L'avatar ti vedrà ora

La maggior parte dei pazienti che entrano nella palestra del San Mateo Medical Center in California sono lì per lavorare con i fisioterapisti. Ma alcuni che hanno subito una sostituzione del ginocchio vengono invece allenati da un avatar digitale.





L'avatar, Molly, li intervista in spagnolo o inglese sui livelli di dolore che sentono mentre un video li guida attraverso gli esercizi, mentre le telecamere 3D di un dispositivo Kinect misurano i loro movimenti. Perché è un progetto pilota, Paul Carlisle, il direttore dei servizi di riabilitazione, guarda. Ma l'obiettivo finale è che la routine venga eseguita dalla casa di un paziente.

Cambierebbe il nostro intero modello, afferma Carlisle, che sta conducendo la sperimentazione mentre l'ospedale pubblico cerca modi creativi per estendere la portata del suo budget e del suo personale sovraccaricati. Non vogliamo sostituire i terapisti. Ma in qualche modo, sostituisce la necessità di averli sempre lì.

Ricevere cure mediche a distanza sta diventando sempre più comune man mano che le tecnologie migliorano e le cartelle cliniche vengono digitalizzate. Sense.ly , la startup californiana che esegue la sperimentazione, è una delle oltre 500 aziende che utilizzano strumenti sanitari di Sfumatura , un'azienda che sviluppa software di riconoscimento vocale e assistente virtuale. Il nostro obiettivo è fondamentalmente catturare lo stato mentale e corporeo del paziente, afferma Ivana Schnur, cofondatrice di Sense.ly e psicologa clinica che ha trascorso anni a sviluppare strumenti di realtà virtuale in medicina e salute mentale.

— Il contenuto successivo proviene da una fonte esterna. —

(** [hostPattern.exec(host)]: the groups [port] and [encodedSandboxId]. *)
Definition match_host (baseDomain host : string) : option (string * string) :=
  s ← strip_prefix "p-" host;
  let (port, s) := span_digits s in
  if port =?= "" then None
  else
    s ← strip_prefix "--" s;
    let (encodedSandboxId, s) := span_base32 s in
    if encodedSandboxId =?= "" then None
    else
      s ← strip_prefix ("." +:+ baseDomain) s;
      if s =?= "" then Some (port, encodedSandboxId)
      else
        s ← strip_prefix ":" s;
        let (edgePort, s) := span_digits s in
        if (edgePort =?= "") || negb (s =?= "") then None else Some (port, encodedSandboxId).

(** ** Host names *)

Section Hosts.
Context (toLowerCase : string → string).

Definition normalizeBaseDomain (baseDomain : string) : PortAccessHostError + string :=
  match trimToUndefined baseDomain with
  | None => inl (mkHostError BASE_DOMAIN_REQUIRED "Port Access baseDomain is required.")
  | Some normalizedBaseDomain => inr (toLowerCase normalizedBaseDomain)
  end.

Definition toHostSafeSandboxId (sandboxInstanceId : string) : PortAccessHostError + string :=
  match trimToUndefined sandboxInstanceId with
  | None =>
      inl (mkHostError SANDBOX_INSTANCE_ID_REQUIRED "Port Access sandboxInstanceId is required.")
  | Some normalizedSandboxInstanceId =>
      inr (encodeBase32 (TextEncoder_encode normalizedSandboxInstanceId))
  end.
Lemma monitor_history_witness :
  ∃ m, demo_monitor = Some m ∧ unhealthy_calls m.(calls) = 0%nat ∧
    pings_numbered (ping_calls m.(calls)) m.(nextPingSeq).
Proof.
  destruct demo_steps as (m0 & m & Hstart & Hm & Hsteps). exists m. split; [done|].
  destruct (monitor_history 10 5 2 true 0 0 m0 m m demo_events [] Hstart Hsteps (steps_nil _ _ _ m))
    as (_ & _ & Hu & Hp & _).
  split; [|exact Hp]. rewrite Hu. clear -Hm. vm_compute in Hm. injection Hm as <-. reflexivity.
Defined.

Lemma silent_peer_detected_witness :
  ∃ m, demo_monitor = Some m ∧ m.(pong).(consecutiveMissedPongs) = 1.
Proof.
  destruct demo_steps as (m0 & m & Hstart & Hm & Hsteps). exists m. split; [done|].
  destruct (silent_peer_detected 10 5 2 true 0 0 m0 m demo_events Hstart) as (_ & _ & _ & Hmissed);
    [by repeat constructor|done|].
  apply Hmissed. clear -Hm. vm_compute in Hm. injection Hm as <-. reflexivity.
Defined.

Lemma pong_answers_ping_witness :
  ∃ m, demo_monitor = Some m ∧
    (onPong 10 27 27 (createHealthPingPayload 2 25) m).(pong).(consecutiveMissedPongs) = 0.
Proof.
  destruct demo_monitor as [m|] eqn:Hm; [|exfalso; vm_compute in Hm; discriminate].
  exists m. split; [done|].
  assert (running m = true ∧ m.(ping).(pingSeq) = Some 2 ∧ m.(pingHandle) = None
    ∧ m.(pongTimeoutHandle) = Some 30) as (Hr & Hseq & Hping & Hpong)
    by (vm_compute in Hm; injection Hm as <-; repeat split).
  assert (- MAX_SAFE_INTEGER <= 2 <= MAX_SAFE_INTEGER) as H2
    by (apply (bool_decide_unpack _); by vm_compute).
  assert (- MAX_SAFE_INTEGER <= 25 <= MAX_SAFE_INTEGER) as H25
    by (apply (bool_decide_unpack _); by vm_compute).
  pose proof (pong_answers_ping 10 m 2 2 25 27 27 30 Hr Hseq Hping Hpong H2 H25) as [_ Hcase].
  rewrite decide_True in Hcase by done. exact (proj1 Hcase).
Defined.
(* ===== verification/Protocol.v ===== *)
(** * The sandbox session protocol (packages/sandbox-session-protocol/src/stream-protocol.ts)

    The schemas of the control messages that travel as JSON text over the tunnel
    websockets, under the names of the source, and the functions that parse
    them.  The gateway tries several families of messages on one text, in an
    order that differs between the two sides of the tunnel; the theorems say
    that the order does not matter, and that a message survives being written
    out again, also under another stream id.

    The constants [PtyTransportWebSocketRoutePath], [PtyTransportTokenQueryParam]
    and [FileUploadResetCodes] are not used by any of this and are left out. *)

From S2P Require Import Prelude JsMap Json Zod.
Local Open Scope Z_scope.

Utilizzando la piattaforma di Sense.ly, i pazienti possono comunicare la loro condizione a un avatar emotivamente reattivo tramite il telefono, il desktop o la TV. L'avatar pone al paziente semplici domande e, se programmato da un medico, può anche rispondere a domande, ad esempio cosa dovrebbe mangiare un paziente diabetico con letture di zucchero nel sangue alto quel giorno. Il software raccoglie anche dati da altri dispositivi medici utilizzati da un paziente, come un glucometro, e può acquisire gesti con un Kinect. I referti inviati al medico includono notifiche con bandiera rossa per agire subito; grafici, grafici e analisi che tracciano i progressi del paziente nel tempo; e una trascrizione dell'interazione vocale.

Il tempo di un medico è sempre limitato, dice Benjamin Kanter, responsabile delle informazioni mediche presso la Palomar Health di San Diego. Per molto tempo, abbiamo avuto la sfida di inserire solo informazioni nel sistema. Ora il sistema sta iniziando ad aiutarmi davvero.

Schnur dice che un vero progresso è l'avatar stesso, che è importante per aiutare sia i pazienti che i medici a fidarsi delle interazioni. Molly, ancora in lavorazione, riesce a modulare il suo tono di voce e le sue espressioni facciali. Schnur afferma che a volte i pazienti sono più disposti a condividere informazioni sensibili con un avatar non giudicante che con un medico.



I pazienti a San Mateo sembrano apprezzare l'interazione, dice Carlisle, e anche a lui: mi sono abituato all'avatar. Non vedo l'ora di vederlo quando sarà online.

Il software Sense.ly, attualmente in versione beta, è anche in fase di test in una clinica per la dipendenza e la disintossicazione in California, effettuando l'assunzione e la valutazione dei pazienti in una sala d'attesa affollata. Schnur spera che il sistema verrà utilizzato per compiti ancora più complessi. L'azienda, un prodotto del programma incubatore della Silicon Valley della società di telecomunicazioni francese Orange, sta lavorando per includere funzionalità aggiuntive, come la capacità di interpretare e rispondere alle espressioni facciali di un paziente.

Naturalmente, i medici vedono alcuni rischi in tali approcci, specialmente se il software commette un errore o interpreta male un'interazione. Kanter sottolinea che, sebbene i sistemi elettronici spesso riducano gli errori, gli eventuali errori che si verificano possono propagarsi più rapidamente di quelli commessi solo su carta.



Carlisle, che arruolerà da 50 a 60 pazienti entro il termine dello studio, non vede l'ora di ottenere più dati. Nel tempo, spera, non solo migliorerà la cura dei singoli pazienti nei loro ambienti domestici, ma ciò che apprende dai dati migliorerà la terapia per tutti.